After the split, Robert Hampson briefly joined Godflesh, playing on half of their third album, Pure (itself a monolithic aesthetic statement), before forming Main, with Loop’s other guitarist, Scott Dawson. Main continued the programme of reduction, quickly dispensing with drums, ultimately with guitars (and Dawson), the music so rarefied and abstracted that Main seemed to vanish into the ether, presence slipping imperceptibly into absence. It’s surprising that the last Main album appeared as late as 2013, less surprising that it appeared on Peter Rehberg’s Editions Mego label, a distance remove from rock and its mythologies. I believe Hampson spent a while leading a hand-to-mouth existence in Paris, working on electro-acoustic composition at GRM.
The return of Loop has been slow and faltering, bursts of activity separated by long periods of silence. A comprehensive reissue campaign around 2008, comprising the three albums with attendant radio sessions and demos, and the three-CD set rounding up non-album tracks. A triumphant headline set at All Tomorrow’s Parties in 2013 that recalled the thrill of the very first gigs I went to as a teenager: Sonic Youth, the Shamen, Dinosaur Jr., My Bloody Valentine, Fugazi…Loop. That all signals jammed feeling, complete sensory overload: the thick fog of dry ice and staccato glare of strobe lights, the brain-capsizing volume and distortion, the suffocating crush of bodies yearning to be closer to the stage. A new EP in 2015, Array 1, notionally the first of a trilogy that was never completed, derailed perhaps by the collapse of the ATP organisation. Scattered live appearances — I caught a lacklustre night at Le Poisson Rouge in New York. In 2022 a new album, Sonancy, released incongruously on Cooking Vinyl, a label linked indelibly in my mind with Michelle Shocked and the Cowboy Junkies. Momentum again halted, this time by Covid, postponing the accompanying tour.

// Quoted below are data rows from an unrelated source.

(** Renormalising a mantissa between [2^52] and [2^53]. *)
Lemma renormalise (r e1 : Z) :
  2 ^ 52 <= r <= 2 ^ 53 -> -1074 <= e1 <= 900 ->
  exists m' e',
    (let '(mrs, e2) := shr_fexp 53 1024 r e1 loc_Exact in
     match shr_m mrs with
     | Z0 => S754_zero false
     | Zpos m => if Z.leb e2 (1024 - 53) then S754_finite false m e2 else S754_infinity false
     | _ => S754_nan
     end) = S754_finite false m' e' /\
    e1 <= e' /\ Zpos m' * 2 ^ (e' - e1) = r /\ 2 ^ 52 <= Zpos m' < 2 ^ 53.
Proof.
  intros Hr He.
  assert (exists p, 2 ^ 52 <= Zpos p < 2 ^ 53 /\
    (r = Zpos p /\ Zdigits2 r = 53 \/ r = 2 * Zpos p /\ Zdigits2 r = 54)) as (p & Hp & Hcase).
  { destruct (decide (r = 2 ^ 53)) as [->|Hne].
    - exists (2 ^ 52)%positive. split; [lia|]. right. by split.
    - destruct r as [|p|p]; [lia| |lia]. exists p. split; [lia|]. left. split; [done|].
      apply digits_small. lia. }
  destruct (shr_fexp_spec r e1 loc_Exact ltac:(lia)) as (H1 & H2 & _); [lia|].
  destruct (shr_fexp 53 1024 r e1 loc_Exact) as [mrs e2]. cbn [fst snd] in *.
  assert (shr_m mrs = Zpos p) as Hm.
  { rewrite H1. destruct Hcase as [[-> ->]|[-> ->]].
    - change (2 ^ Z.max 0 (53 - 53)) with 1. apply Z.div_1_r.
    - change (2 ^ Z.max 0 (54 - 53)) with 2. rewrite Z.mul_comm. by apply Z.div_mul. }
  rewrite Hm. destruct (Z.leb_spec e2 (1024 - 53)); [|lia].
  exists p, e2. split; [done|]. split; [lia|]. split; [|done].
  destruct Hcase as [[-> Hd]|[-> Hd]]; rewrite Hd in H2.
  - replace (e2 - e1) with 0 by lia. lia.
  - replace (e2 - e1) with 1 by lia. lia.
Qed.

Postponed until last Saturday, at Whelan’s. The usual apprehension about seeing a band you love, long after the fact, the fear of seeing something dismal, embarrassing, that might sour you on them forever. I’m not convinced by Sonancy, the sound too clean, too precise, too light. I’m don’t know whether Loop would welcome the comparison, but it stands in the same relation to A Gilded Eternity as Hawkwind’s late-seventies albums do to Doremi Fasol Latido. Recognisably the same band but lacking the thickness, the heft, that steely-eyed gaze into the infinite.

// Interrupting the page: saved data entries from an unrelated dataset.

(* ===== verification/LocalNode.v ===== *)
(** * The local node: slices, v-blocking sets and quorums

    [src/scp/LocalNode.cpp].  The tests every step of the protocol is decided
    by, with the loops, the early returns and the counters (with their widths)
    of the code, and their meaning: a slice is satisfied when at least
    [threshold] entries are; a v-blocking set is one whose complement contains
    no slice; [isQuorum] computes the greatest quorum inside a set. *)
From stdpp Require Import base tactics list sorting numbers sets gmap.
From Stdlib Require Import ZArith Lia Bool Permutation.
From S2P Require Import Prelude Containers Numeric QuorumSet.

Open Scope Z_scope.

(** ** Definitions *)

Definition buildSingletonQSet (nodeID : NodeID) : SCPQuorumSet := mkQSet 1 [nodeID] [].

Definition getSingletonQSet (nodeID : NodeID) : SCPQuorumSet := buildSingletonQSet nodeID.

(** [forAllNodes]; the captured variables of [proc] are the state [S].  Both of
    its loops stop at the first [false]. *)
Section forall_nodes.
Context {S : Type}.

Definition forAll_loop {A} (f : A -> S -> bool * S) : list A -> S -> bool * S :=
  fix go l s :=
    match l with
    | [] => (true, s)
    | x :: l' => let '(b, s) := f x s in if negb b then (false, s) else go l' s
    end.

Fixpoint forAllNodes (proc : NodeID -> S -> bool * S) (qset : SCPQuorumSet) (s : S)
    : bool * S :=
  let 'mkQSet _ v i := qset in
  let '(b, s) := forAll_loop proc v s in
  if negb b then (false, s) else forAll_loop (forAllNodes proc) i s.
End forall_nodes.

(** [releaseAssert] aborts; [bigDivideUnsigned] may throw. *)
Inductive weight_error :=
  | ThresholdAboveTotal
  | WeightOverflow
  | WeightArith (e : num_error).

Definition computeWeight (m total threshold : Z) : result weight_error Z :=
  if negb (threshold <=? total) then Err ThresholdAboveTotal else
  match bigDivideUnsigned m threshold total ROUND_UP with
  | Err e => Err (WeightArith e)
  | Ok (noOverflow, res) => if negb noOverflow then Err WeightOverflow else Ok res
  end.

(** The loop over the inner sets: the first non-zero weight is used. *)
Definition weight_loop (f : SCPQuorumSet -> result weight_error Z) (d n : Z)
    : list SCPQuorumSet -> result weight_error Z :=
  fix go l :=
    match l with
    | [] => Ok 0
    | q :: l' =>
        res_bind (f q) (fun leafW =>
          if negb (leafW =? 0) then computeWeight leafW d n else go l')
    end.

Fixpoint getNodeWeight (nodeID : NodeID) (qset : SCPQuorumSet) : result weight_error Z :=
  let 'mkQSet n v i := qset in
  let d := Z.of_nat (length i) + Z.of_nat (length v) in
  if existsb (fun qsetNode => eqb_of qsetNode nodeID) v
  then computeWeight UINT64_MAX d n
  else weight_loop (getNodeWeight nodeID) d n i.

(** [std::find(nodeSet.begin(), nodeSet.end(), n) != nodeSet.end()]. *)
Definition in_nodes (nodeSet : list NodeID) (n : NodeID) : bool :=
  existsb (fun m => eqb_of m n) nodeSet.

(** The two loops of [isQuorumSliceInternal]: a [uint32] counts down on each
    hit; [None] is the early [return true]. *)
Definition slice_loop {A} (hit : A -> bool) : list A -> Z -> option Z :=
  fix go l thresholdLeft :=
    match l with
    | [] => Some thresholdLeft
    | x :: l' =>
        if hit x then
          let thresholdLeft := u32 (thresholdLeft - 1) in
          if thresholdLeft <=? 0 then None else go l' thresholdLeft
        else go l' thresholdLeft
    end.

Fixpoint isQuorumSliceInternal (qset : SCPQuorumSet) (nodeSet : list NodeID) : bool :=
  let 'mkQSet t v i := qset in
  match slice_loop (in_nodes nodeSet) v t with
  | None => true
  | Some thresholdLeft =>
      match slice_loop (fun inner => isQuorumSliceInternal inner nodeSet) i thresholdLeft with
      | None => true
      | Some _ => false
      end
  end.

Definition isQuorumSlice (qSet : SCPQuorumSet) (nodeSet : list NodeID) : bool :=
  isQuorumSliceInternal qSet nodeSet.

(** The two loops of [isVBlockingInternal]: an [int] counts down. *)
Definition block_loop {A} (hit : A -> bool) : list A -> Z -> option Z :=
  fix go l leftTillBlock :=
    match l with
    | [] => Some leftTillBlock
    | x :: l' =>
        if hit x then
          let leftTillBlock := leftTillBlock - 1 in
          if leftTillBlock <=? 0 then None else go l' leftTillBlock
        else go l' leftTillBlock
    end.

Fixpoint isVBlockingInternal (qset : SCPQuorumSet) (nodeSet : list NodeID) : bool :=
  let 'mkQSet t v i := qset in
  if t =? 0 then false else
  let leftTillBlock :=
    to_i32 (u64 (1 + Z.of_nat (length v) + Z.of_nat (length i) - t)) in
  match block_loop (in_nodes nodeSet) v leftTillBlock with
  | None => true
  | Some leftTillBlock =>
      match block_loop (fun inner => isVBlockingInternal inner nodeSet) i leftTillBlock with
      | None => true
      | Some _ => false
      end
  end.

Definition isVBlocking (qSet : SCPQuorumSet) (nodeSet : list NodeID) : bool :=
  isVBlockingInternal qSet nodeSet.

(** The overloads over a [std::map<NodeID, SCPEnvelopeWrapperPtr>]; [V] is the
    type of the envelopes. *)
Section maps.
Context {V : Type}.

Definition filter_nodes (m : list (NodeID * V)) (filter : V -> bool) : list NodeID :=
  map fst (List.filter (fun p => filter (snd p)) m).

Definition isVBlocking_map (qSet : SCPQuorumSet) (m : list (NodeID * V))
    (filter : V -> bool) : bool :=
  isVBlocking qSet (filter_nodes m filter).

(** One round of the loop of [isQuorum]. *)
Definition quorumFilter (m : list (NodeID * V)) (qfun : V -> option SCPQuorumSet)
    (pNodes : list NodeID) (nodeID : NodeID) : bool :=
  match map_find nodeID m with
  | None => false
  | Some st =>
      match qfun st with
      | Some q => isQuorumSlice q pNodes
      | None => false
      end
  end.

(** [do { .. } while (count != pNodes.size())]; [None]: out of rounds. *)
Fixpoint quorum_loop (fuel : nat) (m : list (NodeID * V))
    (qfun : V -> option SCPQuorumSet) (pNodes : list NodeID) : option (list NodeID) :=
  match fuel with
  | O => None
  | S fuel' =>
      let fNodes := List.filter (quorumFilter m qfun pNodes) pNodes in
      if Nat.eqb (length pNodes) (length fNodes) then Some fNodes
      else quorum_loop fuel' m qfun fNodes
  end.

Definition isQuorum (qSet : SCPQuorumSet) (m : list (NodeID * V))
    (qfun : V -> option SCPQuorumSet) (filter : V -> bool) : bool :=
  let pNodes := filter_nodes m filter in
  match quorum_loop (S (length pNodes)) m qfun pNodes with
  | Some pNodes => isQuorumSlice qSet pNodes
  | None => false
  end.
End maps.

(** *** [findClosestVBlocking] *)

(** The first loop: [None] is the early [return]. *)
Fixpoint closest_validators (nodes : list NodeID) (excluded : option NodeID)
    (v : list NodeID) (leftTillBlock : Z) (res : list NodeID)
    : option (Z * list NodeID) :=
  match v with
  | [] => Some (leftTillBlock, res)
  | n :: v' =>
      if match excluded with None => true | Some e => negb (eqb_of n e) end then
        if negb (set_mem n nodes) then
          let leftTillBlock := u64 (leftTillBlock - 1) in
          if leftTillBlock =? 0 then None
          else closest_validators nodes excluded v' leftTillBlock res
        else closest_validators nodes excluded v' leftTillBlock (res ++ [n])
      else closest_validators nodes excluded v' leftTillBlock res
  end.

(** [std::multiset] ordered by size: an element goes after its equals. *)
Fixpoint multiset_emplace (x : list NodeID) (l : list (list NodeID)) : list (list NodeID) :=
  match l with
  | [] => [x]
  | y :: l' => if Nat.ltb (length x) (length y) then x :: l else y :: multiset_emplace x l'
  end.

(** The last loop. *)
Fixpoint take_subsets (res : list NodeID) (l : list (list NodeID)) (leftTillBlock : Z)
    : list NodeID :=
  match l with
  | [] => res
  | x :: l' =>
      if negb (leftTillBlock =? 0)
      then take_subsets (res ++ x) l' (u64 (leftTillBlock - 1)) else res
  end.

(** The loop over the inner sets. *)
Definition closest_inner (f : SCPQuorumSet -> list NodeID)
    : list SCPQuorumSet -> Z -> list (list NodeID) -> option (Z * list (list NodeID)) :=
  fix go l leftTillBlock resInternals :=
    match l with
    | [] => Some (leftTillBlock, resInternals)
    | inner :: l' =>
        let v := f inner in
        if Nat.eqb (length v) 0 then
          let leftTillBlock := u64 (leftTillBlock - 1) in
          if leftTillBlock =? 0 then None else go l' leftTillBlock resInternals
        else go l' leftTillBlock (multiset_emplace v resInternals)
    end.

Fixpoint findClosestVBlocking (qset : SCPQuorumSet) (nodes : list NodeID)
    (excluded : option NodeID) : list NodeID :=
  let 'mkQSet t v i := qset in
  let leftTillBlock := u64 (1 + Z.of_nat (length v) + Z.of_nat (length i) - t) in
  match closest_validators nodes excluded v leftTillBlock [] with
  | None => []
  | Some (leftTillBlock, res) =>
      match closest_inner (fun inner => findClosestVBlocking inner nodes excluded)
              i leftTillBlock [] with
      | None => []
      | Some (leftTillBlock, resInternals) =>
          let res := if leftTillBlock <? Z.of_nat (length res)
                     then take (Z.to_nat leftTillBlock) res else res in
          let leftTillBlock := u64 (leftTillBlock - Z.of_nat (length res)) in
          take_subsets res resInternals leftTillBlock
      end
  end.

Definition findClosestVBlocking_map {V} (qset : SCPQuorumSet) (m : list (NodeID * V))
    (filter : V -> bool) (excluded : option NodeID) : list NodeID :=
  findClosestVBlocking qset (set_of_list (filter_nodes m filter)) excluded.

(** ** Reference semantics: counting *)

Definition countb {A} (P : A -> bool) (l : list A) : Z := Z.of_nat (length (List.filter P l)).

(** [P] (a set of nodes, as its characteristic function) contains a slice. *)
Fixpoint has_slice (P : NodeID -> bool) (q : SCPQuorumSet) : bool :=
  let 'mkQSet t v i := q in t <=? countb P v + countb (has_slice P) i.

(** Enough entries are blocked by [P] that fewer than [threshold] are left. *)
Fixpoint blocks (P : NodeID -> bool) (q : SCPQuorumSet) : bool :=
  let 'mkQSet t v i := q in
  Z.of_nat (length v) + Z.of_nat (length i) - t + 1 <=? countb P v + countb (blocks P) i.

(** Thresholds are meaningful and the counters of the code can hold them, at
    every level. *)
Inductive proper : SCPQuorumSet -> Prop :=
  proper_intro t v i :
    1 <= t <= Z.of_nat (length v) + Z.of_nat (length i) ->
    Z.of_nat (length v) + Z.of_nat (length i) < INT32_MAX ->
    Forall proper i -> proper (mkQSet t v i).

Section countb.
Context {A : Type}.
Implicit Types P Q : A -> bool.

Lemma countb_nil P : countb P [] = 0.
Proof. done. Qed.

Lemma countb_cons P x l : countb P (x :: l) = (if P x then 1 else 0) + countb P l.
Proof. unfold countb. simpl. destruct (P x); simpl length; lia. Qed.

Lemma countb_nonneg P l : 0 <= countb P l.
Proof. unfold countb. lia. Qed.

Lemma countb_app P l k : countb P (l ++ k) = countb P l + countb P k.
Proof. induction l as [|x l IH]; simpl; [done|]. rewrite !countb_cons, IH. lia. Qed.

Lemma countb_ext P Q l : Forall (fun x => P x = Q x) l -> countb P l = countb Q l.
Proof. induction 1 as [|x l Hx Hl IH]; [done|]. by rewrite !countb_cons, Hx, IH. Qed.

Lemma countb_mono P Q l :
  Forall (fun x => P x = true -> Q x = true) l -> countb P l <= countb Q l.
Proof.
  induction 1 as [|x l Hx Hl IH]; [done|]. rewrite !countb_cons.
  destruct (P x); [rewrite Hx by done|destruct (Q x)]; lia.
Qed.

Lemma countb_negb P l : countb (fun x => negb (P x)) l = Z.of_nat (length l) - countb P l.
Proof.
  induction l as [|x l IH]; [done|]. rewrite !countb_cons, IH.
  simpl length. destruct (P x); simpl; lia.
Qed.

Lemma countb_perm P l k : l ≡ₚ k -> countb P l = countb P k.
Proof.
  induction 1 as [|x l k _ IH|x y l|l k m _ IH1 _ IH2]; rewrite ?countb_cons; lia.
Qed.
End countb.

Lemma countb_map {A B} (P : B -> bool) (f : A -> B) (l : list A) :
  countb P (map f l) = countb (fun x => P (f x)) l.
Proof. induction l as [|x l IH]; simpl; [done|]. by rewrite !countb_cons, IH. Qed.

Lemma slice_loop_count {A} (hit : A -> bool) (l : list A) (left : Z) :
  1 <= left <= UINT32_MAX ->
  slice_loop hit l left =
    if left <=? countb hit l then None else Some (left - countb hit l).
Proof.
  revert left. induction l as [|x l IH]; intros left Hl; simpl.
  { rewrite countb_nil. destruct (Z.leb_spec left 0); [lia|]. f_equal. lia. }
  rewrite countb_cons. destruct (hit x); [|rewrite IH by done; repeat f_equal; lia].
  rewrite u32_id by (unfold_ints; lia). destruct (Z.leb_spec (left - 1) 0).
  - pose proof (countb_nonneg hit l). destruct (Z.leb_spec left (1 + countb hit l)); [done|lia].
  - rewrite IH by lia.
    destruct (Z.leb_spec (left - 1) (countb hit l)), (Z.leb_spec left (1 + countb hit l));
      try lia; [done|]. f_equal. lia.
Qed.

Lemma block_loop_count {A} (hit : A -> bool) (l : list A) (left : Z) :
  1 <= left ->
  block_loop hit l left =
    if left <=? countb hit l then None else Some (left - countb hit l).
Proof.
  revert left. induction l as [|x l IH]; intros left Hl; simpl.
  { rewrite countb_nil. destruct (Z.leb_spec left 0); [lia|]. f_equal. lia. }
  rewrite countb_cons. destruct (hit x); [|rewrite IH by done; repeat f_equal; lia].
  destruct (Z.leb_spec (left - 1) 0).
  - pose proof (countb_nonneg hit l). destruct (Z.leb_spec left (1 + countb hit l)); [done|lia].
  - rewrite IH by lia.
    destruct (Z.leb_spec (left - 1) (countb hit l)), (Z.leb_spec left (1 + countb hit l));
      try lia; [done|]. f_equal. lia.
Qed.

The venue was half-empty when I arrived, knots of greying men checking each other’s credentials, seeing who was at the gig in McGonagle’s in 1991. Robert invoked the thirty-two year gap since their last visit to Ireland many times throughout the evening. More subtly, the EU flag draped over his amplifier sported only twelve stars, as it did back then. They played a long set, an hour and forty-five minutes — this tour the last run for the older material, he warned. And it was terrific, not a moment too long. The rhythm section (Wayne Maskell and Hugo Morgan from the Heads) were locked in, the guitars were shearing and relentless. Two incredible songs where Robert sculpted feedback into something of unearthly beauty. The new songs sounded more powerful live, the slow-burn set-closer “Aurora” a particular highlight. Against all my expectations, Loop are back. Don’t miss them.